Ladies, take PLENTY of notes!!
Great job & wonderful article Toni! I’m going to use this in my blog Sunday.
Oops error!
My brain is mush from working tonight. I meant ” passive aggressive male asshole that a masks himself as Alpha.
Talk about losers here are three to add to the pile.
http://www.wtoc.com/story/19413516/interracial-couple-says-they-were-targeted
@Brenda55 I just posted the link below. It is unbelievable what some people would do to spread their hate and filth. The Beta Omegas’s(BO’s) have hit a all time new low. The sad thing is if this would have been a black guy beaten by three white or hispanic men for having a non-black girlfriend the GAT-DL, Rev. Sharpton and every other figure from the black community would have been all over this.
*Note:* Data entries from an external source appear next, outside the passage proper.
Lemma toTarget_agrees_witness :
  let t0 := sample_target "a" "http://h/" "http" in
  let t := {| t0 with tc_Type := "remote" |} in
  let cfg := ApplyDefaults (sample_config [t; sample_target " " "http://h/" "http"]) in
  Forall (λ t, match compile_target t with
    | inl full => toTarget t cfg = inl (one_shot_view full)
    | inr (BadTarget _ e) => toTarget t cfg = inr e
    | inr _ => False end) (EnabledTargets cfg).
Proof.
  intros t0 t cfg. apply Forall_forall. intros t' Ht'. apply (toTarget_agrees no_roots cfg t'); [|done].
  vm_compute. reflexivity.
Defined.

(** ** What a check reports *)

Definition setup_error (a : AuthConfig) (e : auth_error) : bool :=
  contains_any (ToLower (auth_text a e))
    ["secret provider unsupported"; "secret not found"; "invalid secret reference"; "client secret"].
Definition timed_out (e : probe_error) : bool :=
  pe_deadline e || Contains (ToLower (pe_text e)) "timeout" || Contains (ToLower (pe_text e)) "i/o timeout".

Section Verdicts.
Context (su : Surface) (cfg : Config).

Definition answers (h : Auth.Headers) (t : Target) (x : CheckResult + probe_error) : Prop :=
  ∃ env tick, result (su_probe su h t) env tick tt = x.

(** The result of a target, and what it was made of. *)
Inductive verdict (t : TargetConfig) : CheckResult → Prop :=
  | not_compiled e now : toTarget t cfg = inr e → verdict t (mapOneShotConfigFailure t now)
  | unsafe c rep now : toTarget t cfg = inl c → HURLTests (tgt_Check c) ≠ [] → sr_HasBlocking rep = true →
      verdict t (mapOneShotSafetyFailure c rep now)
  | no_headers c e now : toTarget t cfg = inl c → BuildHeaders (su_secrets su) (tgt_Auth c) = inr e →
      verdict t (mapOneShotAuthFailure c e now)
  | probe_failed c h e now : toTarget t cfg = inl c → BuildHeaders (su_secrets su) (tgt_Auth c) = inl h →
      answers h c (inr e) → verdict t (mapOneShotProbeFailure c e now)
  | probed c h r : toTarget t cfg = inl c → BuildHeaders (su_secrets su) (tgt_Auth c) = inl h →
      answers h c (inl r) → verdict t r.

(** What the command lets pass: a probe that found no failure, and, more than the
    engine does, a secret that is not set up and a probe that timed out. *)
Definition tolerated (t : TargetConfig) : Prop :=
  ∃ c, toTarget t cfg = inl c ∧
    match BuildHeaders (su_secrets su) (tgt_Auth c) with
    | inr e => setup_error (tgt_Auth c) e = true
    | inl h => (∃ r, answers h c (inl r) ∧ CheckResult_IsFailure r = false) ∨ (∃ e, answers h c (inr e) ∧ timed_out e = true)
    end.

Lemma verdict_tolerated t r : verdict t r → CheckResult_IsFailure r = false → tolerated t.
Proof.
  intros H. destruct H as [e now Hc|c rep now Hc _ _|c e now Hc He|c h e now Hc Hh Ha|c h r Hc Hh Ha].
  - done.
  - unfold mapOneShotSafetyFailure. by destruct (find _ _).
  - intros Hf. exists c. split; [done|]. rewrite He. unfold mapOneShotAuthFailure in Hf. fold (setup_error (tgt_Auth c) e) in Hf.
    by destruct (setup_error (tgt_Auth c) e).
  - intros Hf. exists c. split; [done|]. rewrite Hh. right. exists e. split; [done|].
    unfold mapOneShotProbeFailure in Hf. fold (timed_out e) in Hf. destruct (timed_out e); [done|].
    destruct (contains_any _ _); [done|]. by destruct (contains_any _ _).
  - intros Hf. exists c. split; [done|]. rewrite Hh. left. by exists r.
Qed.

Lemma check_target_verdict t env tick s : wp (check_target su cfg t) env tick s (λ r _ _, verdict t r).
Proof.
  unfold check_target. destruct (toTarget t cfg) as [c|e] eqn:Hc; [|wp_go; by eapply not_compiled].
  wp_go. eapply (wp_mono _ _ _ _ _ (λ o _ _, ∀ rep, o = Some rep → HURLTests (tgt_Check c) ≠ [] ∧ sr_HasBlocking rep = true)).
  { unfold safety_stage. destruct (HURLTests (tgt_Check c)); [wp_go; done|]. wp_go. apply wp_intro. intros. wp_go.
    apply wp_intro. intros rep t1 s1. wp_go. intros rep' H. destruct (sr_HasBlocking rep) eqn:Hb; [|done]. by injection H as <-. }
  intros [rep|] t1 s1 Hrep.
  { destruct (Hrep _ eq_refl). wp_go. by eapply unsafe. }
  destruct (BuildHeaders _ _) as [h|e] eqn:Hh; [|wp_go; by eapply no_headers].
  wp_go. unfold probe_once. rewrite wp_zoom. apply wp_run.
  destruct (result (su_probe su h c) env t1 tt) as [r|e] eqn:Hr; wp_go.
  - eapply probed; [done..|]. by eexists _, _.
  - eapply probe_failed; [done..|]. by eexists _, _.
Qed.

Lemma check_targets_verdicts ts env tick s : wp (check_targets su cfg ts) env tick s (λ rs _ _, Forall2 verdict ts rs).
Proof.
  revert tick s. induction ts as [|t ts IH]; intros tick s; cbn [check_targets]; wp_go; [constructor|].
  eapply wp_mono; [apply check_target_verdict|]. intros r t1 s1 Hr. wp_go. eapply wp_mono; [apply IH|].
  intros rs t2 s2 Hrs. wp_go. by constructor.
Qed.
End Verdicts.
@mdiva2002 They ran true to type. They ganged up on him three to one the way cowards do. This is a hate crime and should be prosecuted as such.
Wow! I’ve literally just finished dealing with a guy like this. They are so insecure and unhappy with their lives that they’ll do anything to make you feel just as miserable and unhappy. It’s like emotional suicide. I’ve learned my lesson.
“A man who is afraid to emotionally commit to you is simply not a man that you can trust to be there for you in the hardest of times, and if you want someone you can count on, this is not the kind of man you need to put anywhere near the top of your list.”
This kind of wisdom never grows old. You rock, Toni!
Funny, I am in a situation with a man like this. He has decided to give me the cold shoulder because he is upset over a political disagreement. He has done this before and I told him I would not be reaching out to him if he did the “silent treatment” again-going on 7 days no contact.
He also has had some hard times in the past, but what I hear from him when he talks about it is how others persecuted him. I mean really, take responsibility for your own decisions, he made some really bad decisions that put him in the positions he ultimately encountered, but he ignores that. (SMH)
I am trying to give him the benefit of the doubt but acting like a 5 year old entitled momma’s boy brat is not cute at the age of 44. (seriously he still calls his mom and dad to give him stuff and complains or gets angry when they don’t, its pathetic)
This is such a good article, I have to say a beta man will talk about how strong an alpha he is but it is truly really just words.
Two thumbs up on this one.
The description of the beta-disguised-as-alpha fits my father to a tee. He has given both me and my mother the silent treatment. His passive aggressiveness and controlling behaviors, as well as gaslighting, had horrible effects on my self esteem growing up.